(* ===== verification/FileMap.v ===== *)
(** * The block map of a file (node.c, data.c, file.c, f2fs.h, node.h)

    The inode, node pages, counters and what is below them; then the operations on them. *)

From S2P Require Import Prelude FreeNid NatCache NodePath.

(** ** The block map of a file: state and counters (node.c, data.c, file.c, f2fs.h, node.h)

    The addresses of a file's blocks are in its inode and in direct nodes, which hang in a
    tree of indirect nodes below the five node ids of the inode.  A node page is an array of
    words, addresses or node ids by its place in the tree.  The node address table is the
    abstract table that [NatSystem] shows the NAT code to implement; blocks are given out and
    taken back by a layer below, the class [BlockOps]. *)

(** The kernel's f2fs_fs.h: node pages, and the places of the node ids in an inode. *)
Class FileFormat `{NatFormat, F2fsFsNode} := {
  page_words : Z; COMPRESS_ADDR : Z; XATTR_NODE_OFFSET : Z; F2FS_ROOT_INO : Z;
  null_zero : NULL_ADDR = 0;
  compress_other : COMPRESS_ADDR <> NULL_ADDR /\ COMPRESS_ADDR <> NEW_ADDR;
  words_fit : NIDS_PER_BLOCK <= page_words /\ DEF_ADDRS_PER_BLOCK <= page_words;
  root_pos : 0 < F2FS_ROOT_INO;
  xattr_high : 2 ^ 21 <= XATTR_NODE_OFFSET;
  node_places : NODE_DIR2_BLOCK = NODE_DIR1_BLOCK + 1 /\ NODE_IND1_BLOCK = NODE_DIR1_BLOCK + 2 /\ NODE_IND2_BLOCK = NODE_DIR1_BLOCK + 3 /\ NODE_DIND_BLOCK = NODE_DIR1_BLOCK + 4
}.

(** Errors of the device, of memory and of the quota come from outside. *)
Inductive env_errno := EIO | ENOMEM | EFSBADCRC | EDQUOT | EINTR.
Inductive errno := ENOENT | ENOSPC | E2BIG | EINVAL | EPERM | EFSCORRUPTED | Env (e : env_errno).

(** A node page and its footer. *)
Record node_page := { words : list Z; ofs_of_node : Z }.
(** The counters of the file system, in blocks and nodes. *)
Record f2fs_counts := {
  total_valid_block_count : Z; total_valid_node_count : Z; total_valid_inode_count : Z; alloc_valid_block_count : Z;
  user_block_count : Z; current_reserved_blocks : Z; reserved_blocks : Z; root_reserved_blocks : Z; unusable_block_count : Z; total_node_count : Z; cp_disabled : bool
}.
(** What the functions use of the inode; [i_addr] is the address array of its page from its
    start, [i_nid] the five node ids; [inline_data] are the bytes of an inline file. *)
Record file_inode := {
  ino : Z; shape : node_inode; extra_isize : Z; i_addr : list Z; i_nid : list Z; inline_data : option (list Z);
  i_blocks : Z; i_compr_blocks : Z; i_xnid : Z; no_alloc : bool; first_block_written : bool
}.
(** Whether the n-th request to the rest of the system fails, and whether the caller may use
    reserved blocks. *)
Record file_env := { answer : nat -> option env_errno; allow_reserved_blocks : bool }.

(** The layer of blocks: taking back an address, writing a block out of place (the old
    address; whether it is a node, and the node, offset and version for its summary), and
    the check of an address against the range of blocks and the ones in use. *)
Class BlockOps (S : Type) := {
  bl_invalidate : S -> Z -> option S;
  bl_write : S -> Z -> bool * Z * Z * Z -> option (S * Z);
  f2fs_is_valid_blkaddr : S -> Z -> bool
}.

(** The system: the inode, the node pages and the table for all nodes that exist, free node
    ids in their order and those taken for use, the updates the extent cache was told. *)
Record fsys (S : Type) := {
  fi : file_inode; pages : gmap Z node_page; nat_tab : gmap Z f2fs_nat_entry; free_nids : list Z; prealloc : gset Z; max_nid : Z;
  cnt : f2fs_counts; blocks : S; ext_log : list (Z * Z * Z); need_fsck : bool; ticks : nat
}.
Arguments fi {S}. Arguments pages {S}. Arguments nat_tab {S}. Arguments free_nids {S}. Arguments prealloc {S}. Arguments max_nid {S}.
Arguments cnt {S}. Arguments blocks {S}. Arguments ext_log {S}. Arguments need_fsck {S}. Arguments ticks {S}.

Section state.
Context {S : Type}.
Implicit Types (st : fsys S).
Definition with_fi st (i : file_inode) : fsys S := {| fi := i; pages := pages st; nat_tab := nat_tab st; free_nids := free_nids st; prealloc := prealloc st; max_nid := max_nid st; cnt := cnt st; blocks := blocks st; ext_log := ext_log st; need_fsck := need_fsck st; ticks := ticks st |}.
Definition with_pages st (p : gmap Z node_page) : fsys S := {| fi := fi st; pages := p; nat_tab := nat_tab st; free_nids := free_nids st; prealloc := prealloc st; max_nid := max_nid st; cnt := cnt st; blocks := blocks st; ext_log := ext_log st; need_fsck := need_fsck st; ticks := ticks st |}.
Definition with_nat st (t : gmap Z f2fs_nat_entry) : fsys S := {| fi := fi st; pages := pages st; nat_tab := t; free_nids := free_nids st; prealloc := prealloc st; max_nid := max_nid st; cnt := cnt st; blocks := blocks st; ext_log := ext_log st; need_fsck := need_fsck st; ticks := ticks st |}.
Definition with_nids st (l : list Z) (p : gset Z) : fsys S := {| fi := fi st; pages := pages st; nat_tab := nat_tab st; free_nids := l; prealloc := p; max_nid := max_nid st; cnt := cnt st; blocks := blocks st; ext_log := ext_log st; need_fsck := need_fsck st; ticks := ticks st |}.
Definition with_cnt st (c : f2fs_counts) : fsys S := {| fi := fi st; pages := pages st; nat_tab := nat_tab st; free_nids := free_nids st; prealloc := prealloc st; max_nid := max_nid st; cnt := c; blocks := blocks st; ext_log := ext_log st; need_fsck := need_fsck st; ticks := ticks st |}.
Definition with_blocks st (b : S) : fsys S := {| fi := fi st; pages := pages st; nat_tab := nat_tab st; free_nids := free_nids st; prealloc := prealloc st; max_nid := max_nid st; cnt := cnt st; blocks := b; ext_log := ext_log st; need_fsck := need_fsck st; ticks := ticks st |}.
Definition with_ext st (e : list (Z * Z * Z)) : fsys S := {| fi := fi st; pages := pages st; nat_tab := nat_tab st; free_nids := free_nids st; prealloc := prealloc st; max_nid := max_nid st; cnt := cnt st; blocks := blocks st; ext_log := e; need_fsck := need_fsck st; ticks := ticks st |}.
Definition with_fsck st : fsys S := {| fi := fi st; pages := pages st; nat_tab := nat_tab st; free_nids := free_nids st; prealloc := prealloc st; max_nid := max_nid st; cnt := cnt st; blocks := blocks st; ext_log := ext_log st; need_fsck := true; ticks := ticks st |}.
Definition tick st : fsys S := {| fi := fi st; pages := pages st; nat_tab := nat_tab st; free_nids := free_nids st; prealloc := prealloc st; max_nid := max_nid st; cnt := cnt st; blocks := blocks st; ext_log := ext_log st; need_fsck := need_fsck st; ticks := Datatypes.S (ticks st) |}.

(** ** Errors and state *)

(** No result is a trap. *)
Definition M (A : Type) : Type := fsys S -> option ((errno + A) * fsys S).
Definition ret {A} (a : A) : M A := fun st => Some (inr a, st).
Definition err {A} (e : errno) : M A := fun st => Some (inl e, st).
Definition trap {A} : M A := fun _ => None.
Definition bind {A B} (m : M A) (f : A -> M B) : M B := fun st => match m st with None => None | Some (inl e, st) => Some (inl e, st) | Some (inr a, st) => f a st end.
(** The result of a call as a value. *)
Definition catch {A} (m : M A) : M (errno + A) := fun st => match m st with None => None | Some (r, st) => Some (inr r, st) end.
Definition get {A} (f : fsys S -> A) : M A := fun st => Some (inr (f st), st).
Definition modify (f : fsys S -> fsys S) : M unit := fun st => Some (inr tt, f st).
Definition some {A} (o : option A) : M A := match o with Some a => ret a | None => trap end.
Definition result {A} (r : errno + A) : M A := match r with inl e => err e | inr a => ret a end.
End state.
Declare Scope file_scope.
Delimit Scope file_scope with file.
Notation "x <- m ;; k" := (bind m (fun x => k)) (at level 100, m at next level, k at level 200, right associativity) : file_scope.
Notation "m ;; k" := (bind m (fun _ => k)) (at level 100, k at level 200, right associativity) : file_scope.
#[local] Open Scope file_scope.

DIRECTIONS FOR THIS TASK: Your answer should consist of each line above in which "right" appears.

EXPECTED OUTPUT:
Notation "x <- m ;; k" := (bind m (fun x => k)) (at level 100, m at next level, k at level 200, right associativity) : file_scope.
Notation "m ;; k" := (bind m (fun _ => k)) (at level 100, k at level 200, right associativity) : file_scope.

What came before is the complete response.